= Every Man a King (song) =

Song cowritten by Huey Long

"Every Man a King" is a song cowritten by Louisiana's Governor and United States Senator Huey Long and Castro Carazo. Long was known for his political slogan "Every man a king", which is also the title of his 1933 autobiography and the catch-phrase of his Share Our Wealth proposal during the Great Depression. The song's lyrics include the lines "With castles and clothing and food for all / All belongs to you". The song was co-written in 1935 by Huey Long and Castro Carazo, the band director of Louisiana State University, a former orchestra leader at the Roosevelt Hotel in New Orleans brought to LSU by Long himself.

==Origin==
The phrase "Every man a king, but no one wears a crown" was adopted from Democratic presidential candidate William Jennings Bryan. Long also used the phrase as a political slogan and as the name of his autobiography.

==Lyrics==

Why weep or slumber America?
Land of brave and true
With castles, and clothing, and food for all
All belongs to you
Every man a king!

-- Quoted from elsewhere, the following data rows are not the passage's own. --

(** * The specification's properties, checked against the code *)

(** ** The chain driver *)

(** C1.  In a chain of three guarded handlers that all match the request and
    whose middle handler never calls its continuation, all three inner
    handlers run, whatever the first and the last handler do.  The third is
    tested only after the wrapper of the second has settled: it is reached
    by the driver, not by the second handler.  The driver frame of
    [next(index)], once the slot it awaited completes, always records
    [index] and calls [next(index + 1)()]: it looks neither at the value the
    wrapper returned nor at what the handler did. *)
Theorem three_handlers_all_run patternTest event route0 g0 g1 g2 fuel :
  matches patternTest event g0 = true →
  matches patternTest event g1 = true →
  matches patternTest event g2 = true →
  no_next (g_handler g1 event) →
  (enough event [g0; g1; g2] ≤ fuel)%nat →
  let st := run patternTest event [g0; g1; g2] route0 fuel in
  queue st = [] ∧
  (0, g0) ∈ invoked st ∧ (1, g1) ∈ invoked st ∧ (2, g2) ∈ invoked st ∧
  (∀ l1 g l2, trace st = l1 ++ Tested 2 g :: l2 → returned 1 l1) ∧
  ∀ handlers index k st',
    fire patternTest event handlers (KNext index k) st' =
    settle k (call_next patternTest event
                (handlers_from handlers (index + 1)) (index + 1)
                (set_used (union {[index]}) st')).
Proof.
  intros H0 H1 H2 Hquiet Hfuel st.
  pose proof (run_covers patternTest event [g0; g1; g2] route0 fuel Hfuel) as Hc.
  split; [by apply run_quiet|].
  destruct (Hc 0%nat g0 eq_refl) as [_ Hi0].
  destruct (Hc 1%nat g1 eq_refl) as [_ Hi1].
  destruct (Hc 2%nat g2 eq_refl) as [_ Hi2].
  split; [by apply Hi0|]. split; [by apply Hi1|]. split; [by apply Hi2|].
  split; [|intros; reflexivity].
  assert (Hslot : slot_inv 1 st).
  { apply (run_slot patternTest event [g0; g1; g2] route0 1); [|lia].
    intros g Hg. simpl in Hg. by injection Hg as <-. }
  destruct Hslot as [Htrace _ _]. exact Htrace.
Qed.

Lemma three_handlers_all_run_witness :
  let st := run URLPattern_test GET_hello
              [Middleware "ANY" "/*" passes_on; Middleware "GET" "/*" logs;
               Middleware "GET" "/hello" answers] "" 40 in
  queue st = [] ∧
  (0, Middleware "ANY" "/*" passes_on) ∈ invoked st ∧
  (1, Middleware "GET" "/*" logs) ∈ invoked st ∧
  (2, Middleware "GET" "/hello" answers) ∈ invoked st.
Proof.
  pose proof (three_handlers_all_run URLPattern_test GET_hello ""
    (Middleware "ANY" "/*" passes_on) (Middleware "GET" "/*" logs)
    (Middleware "GET" "/hello" answers) 40 eq_refl eq_refl eq_refl) as H.
  simpl in H. destruct H as (Hq & H0 & H1 & H2 & _).
  - intros a Ha. by apply elem_of_nil in Ha.
  - vm_compute. lia.
  - auto.
Defined.

(** C2.  The chain does not invoke each matching handler exactly once.  With
    a middleware that calls [next()] without awaiting it and a listener that
    awaits before it responds, both matching a GET of /hello, the listener
    at position 1 is tested and invoked twice: the driver frame of
    [next(-1)] resumes while the frame of [next(0)] still awaits the
    listener, finds 0 not yet in [used], and calls the listener again. *)
Theorem async_listener_runs_twice :
  let st := run URLPattern_test GET_hello (chain rerun_server) "" 20 in
  queue st = [] ∧
  map fst (tested st) = [0; 1; 1] ∧
  invoked st = [(0, Middleware "ANY" "/*" passes_on);
                (1, Middleware "GET" "/hello" answers_later);
                (1, Middleware "GET" "/hello" answers_later)] ∧
  sent st = [hello].
Proof. vm_compute. repeat split; reflexivity. Qed.

(** C3.  A continuation obtained when its position is already in [used], or
    when no handler follows, is a no-op; but a second call of a live
    continuation made before its position has been recorded runs the next
    handler again: [used.add(index)] comes only after the awaited handler
    has completed.  A middleware that calls [next()] twice in a row makes
    the listener behind it run twice. *)
Theorem second_call_runs_next_again :
  (∀ patternTest event hs index st,
     index ∈ used st ∨ hs = [] →
     call_next patternTest event hs index st = st) ∧
  let st := run URLPattern_test GET_hello (chain twice_server) "" 20 in
  queue st = [] ∧
  invoked st = [(0, Middleware "ANY" "/*" passes_on_twice);
                (1, Middleware "GET" "/hello" answers);
                (1, Middleware "GET" "/hello" answers)].
Proof.
  split.
  - intros patternTest event hs index st H. unfold call_next, next_is_noop.
    destruct H as [H| ->].
    + by rewrite bool_decide_eq_true_2.
    + by rewrite orb_true_r.
  - vm_compute. split; reflexivity.
Qed.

Every man a king!
For you can be a millionaire
But there's something belonging to others
There's enough for all people to share
When it's sunny June and December too
Or in the wintertime or spring
There'll be peace without end!
Every neighbor a friend
With every man a king!

==Recordings==
The song was recorded by the Louisiana Boys in January 1935 (Bluebird B-5840) and again by the Louisiana Ramblers in October 1935, just a few weeks after Long's death (Decca 5151).

Singer-songwriter Randy Newman recorded the song on his 1974 album Good Old Boys.